Une pratique alimentaire telle que le végétarisme peut alors devenir un moyen de sélection et de réorganisation de la relation à l’entourage familial et amical. Comme il nous l’a souvent été dit, il y a ceux qui «comprennent» donc qui acceptent et les «autres » - parents, connaissances... - qui ne saisissent pas l’importance de tels renoncements. Parfois, certaines réactions se font plus hostiles. Bernard de Shakti :

  • -»Au début notre entourage a fait un rejet total... Oui, un rejet total du yoga, de ce qu’il pouvait entraîner. Certains copains, ils n’ont pas accepté le changement, souvent, si ce sont des copains qu’on a connus avant, euh... Déjà ceux qui fument, ils n’acceptent pas. En plus nous on connaissait des gens qui fumaient du shit donc, nous on en fumait aussi à l ’époque. Déjà tu as tout ce cercle-là qui s’éloigne petit à petit, parce que bon, le mec il te fait passer un joint, tu lui dis : « J’en veux pas... « Alors au bout d’un moment... Et puis, c’est des mecs auxquels t’as pas besoin de leur dire, de toute façon ils partent. Et puis au bout d’un moment tu n’as plus rien à faire avec ces gens-là parce que tu tournes en rond dans ce milieu-là. C’est ce qui a d’ailleurs fait qu’on a cherché ailleurs...»

Véronique reprend :

  • -»Dans un premier temps, on avait aussi tendance à réagir en se renfermant. Tandis que maintenant je trouve qu’il y a un deuxième temps qui fait qu’on explique rien, on fait. On fait ce que l’on a à faire, et puis bon, les autres voient bien que l’on est pas différents d’eux, ni rien du tout, à part peut-être dans des particularités qu’ils connaissent, s’ils veulent les connaître. Et, si c’est accepté, ça se passe bien !»
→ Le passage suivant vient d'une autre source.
(** [path.join(process.cwd(), 'content/posts', `${slug}.md`)], relative to
    the working directory of the server. *)
Definition stem (sl : string) : string := sl +:+ ".md".
Definition dir : string := "content/posts".
Definition filePath (sl : string) : string := dir +:+ "/" +:+ stem sl.

End Hugo.

(** ** The server: state, platform, requests and responses *)

Record state := {
  users : list user;
  posts : list post;
  files : gmap string string;          (* path, content *)
  sessions : gmap string session;      (* session identifier, session *)
  generalHits : gmap string window;    (* counters of [limiter] *)
  loginHits : gmap string window;      (* counters of [loginLimiter] *)
  secureCookie : bool }.               (* [cookie.secure] (line 78) *)

Definition setPosts (ps : list post) (s : state) : state :=
  {| users := users s; posts := ps; files := files s;
     sessions := sessions s; generalHits := generalHits s;
     loginHits := loginHits s; secureCookie := secureCookie s |}.

Definition setFiles (fs : gmap string string) (s : state) : state :=
  {| users := users s; posts := posts s; files := fs;
     sessions := sessions s; generalHits := generalHits s;
     loginHits := loginHits s; secureCookie := secureCookie s |}.

Definition setSessions (ss : gmap string session) (s : state) : state :=
  {| users := users s; posts := posts s; files := files s;
     sessions := ss; generalHits := generalHits s;
     loginHits := loginHits s; secureCookie := secureCookie s |}.

Definition setGeneralHits (t : gmap string window) (s : state) : state :=
  {| users := users s; posts := posts s; files := files s;
     sessions := sessions s; generalHits := t;
     loginHits := loginHits s; secureCookie := secureCookie s |}.

Definition setLoginHits (t : gmap string window) (s : state) : state :=
  {| users := users s; posts := posts s; files := files s;
     sessions := sessions s; generalHits := generalHits s;
     loginHits := t; secureCookie := secureCookie s |}.

(** How the two file system calls of a create-post request end:
    both succeed, [mkdirSync] throws, or [writeFileSync] throws, leaving
    the path as it was ([None]) or holding [Some] partial data. *)
Inductive fs_outcome :=
| FsOk
| MkdirThrows
| WriteThrows (leftover : option string).
End Scaffold.

(* --------------------------------------------------------------------- *)
(** *** [index]                                                          *)
(* --------------------------------------------------------------------- *)

Module SiblingFacts.

Import PyStr PyStrFacts PathFacts.
Local Open Scope string_scope.

(** The entry [k] of the directory named [a], the empty name standing
    for the current directory. *)
Lemma resolve_join_entry cwd a :
  exists R, forall k, FS.valid_name k = true ->
                      FS.resolve cwd (join a k) = (R ++ [k])%list.
Proof.
  destruct (String.eqb a "") eqn:Ea.
  - apply String.eqb_eq in Ea. subst a. exists cwd. intros k Hk.
    pose proof (valid_name_inv _ Hk) as (H1 & H2 & H3 & Hs).
    unfold join. rewrite (startswith_slash_has_slash _ Hs). simpl.
    unfold FS.resolve. rewrite (startswith_slash_has_slash _ Hs).
    rewrite (split_slash_no_slash _ Hs). simpl.
    rewrite norm_step_push by assumption. simpl.
    now rewrite rev_involutive.
  - apply String.eqb_neq in Ea. exists (FS.resolve cwd a). intros k Hk.
    now apply resolve_join.
Qed.

Lemma apart_siblings R k k' :
  String.eqb k k' = false -> FS.apart (R ++ [k]) (R ++ [k'])%list = true.
Proof.
  intros Hk. unfold FS.apart.
  induction R as [|c R IH]; simpl.
  - rewrite Hk. rewrite String.eqb_sym in Hk. now rewrite Hk.
  - rewrite String.eqb_refl. exact IH.
Qed.

End SiblingFacts.

Section Index.

Context (E : Env).
Implicit Types w : World E.

(** What a [render_template] that returned has changed. *)
Lemma render_template_frame name into enc kw w u w' :
  render_template name into enc kw w = (Ok u, w') ->
  cwd w' = cwd w /\ self w' = self w
  /\ forall q,
       FS.apart
         (FS.resolve (cwd w)
            (PyStr.join into (PyStr.basename (PyStr.rsplit1_first ".j2" name)))) q
       = true ->
       FS.lookup q (fs w') = FS.lookup q (fs w).
Proof.
  unfold render_template. intros H.
  apply bind_ok in H. destruct H as (t & w1 & Hg & H).
  unfold jinja_get_template, bind, emit, lift_res in Hg. simpl in Hg.
  inversion Hg as [[Hgt Hw1]]. clear Hg.
  apply bind_ok in H. destruct H as (content & w2 & Hr & H).
  unfold render, bind, emit, lift_res in Hr. simpl in Hr.
  inversion Hr as [[Hrt Hw2]]. clear Hr.
  apply bind_ok in H. destruct H as (u1 & w3 & Ho & H).
  apply fs_update_ok in Ho. destruct Ho as (Hne & t3 & Hw3 & ->).
  apply fs_update_ok in H. destruct H as (_ & t4 & Hw4 & ->).
  subst w2 w1. simpl in *. repeat split.
  intros q Hq.
  rewrite (FSFacts.write_lookup_apart _ _ _ _ _ Hw4 Hq).
  exact (FSFacts.write_lookup_apart _ _ _ _ _ Hw3 Hq).
Qed.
Pour nombre d’élèves, les membres de l’entourage proche, en particulier les parents, apparaissent le plus souvent comme les personnes les plus résistantes à une reconnaissance de la pratique. «Ils ont peur de la secte, donc on fait gaffe à ce que l’on dit ! » nous explique cet élève. Ainsi, les termes de guru ou d’initiation sont-ils évités afin de ne pas «affoler » ou «effrayer». L’Inde est à peine évoquée. Anne de Shakti :

  • -»Ma famille est très réduite, mes parents eux ont eu une réaction au fait que j’aille en stage en Inde très forte. Mon père surtout et je pense que c’est la notion de parents, oui de parents, de père... qu’ils ont remis en cause. Je pense que ma prise d’autonomie par rapport à eux, bien que j’ai plus de trente ans eh bien quelque part, ça les a bousculés, ils l’ont mal pris. [...] Mon oncle m’a dit que mon regard avait changé, c’est tout ce qu’il m’a dit, non je pense qu’il doit y avoir quelque chose dans le regard de plus... Que lui en tout cas a perçu. C’est tout. Mes parents ont retenu qu’un aspect négatif, la prise d’autonomie, maman me disait même : « T’es méchante «, parce que je voulais dire des choses, « Tu es devenue méchante ! « Mais sinon je ne le dis jamais, je ne le dis pas moi le mot guru, je dis juste que l’on a un maître de yoga, c’est tout. Je n’ai jamais parlé de notre guru mais ils ont senti quelque chose. Je dis : « On est allé voir les gurus de notre maître de yoga. « Je n’ai pas dit que j’avais été initiée. Je n’ai pas expliqué... [...] .Bon maintenant ça va mieux. Et ma mère a quand même mis une photo de moi... Il n’y avait aucune photo de moi à la maison, aucune. Et elle en a mis une de moi en sari du stage en Inde, donc là, je me suis dit qu’enfin la reconnaissance venait. Je pense qu’ils ont eu du mal à comprendre. J’ai changé et ils n’ont pas compris, ça ne s’est pas fait tout seul. J’ai eu des réactions fortes peut-être même trop fortes par rapport à eux. Il fallait que je réajuste quoi...»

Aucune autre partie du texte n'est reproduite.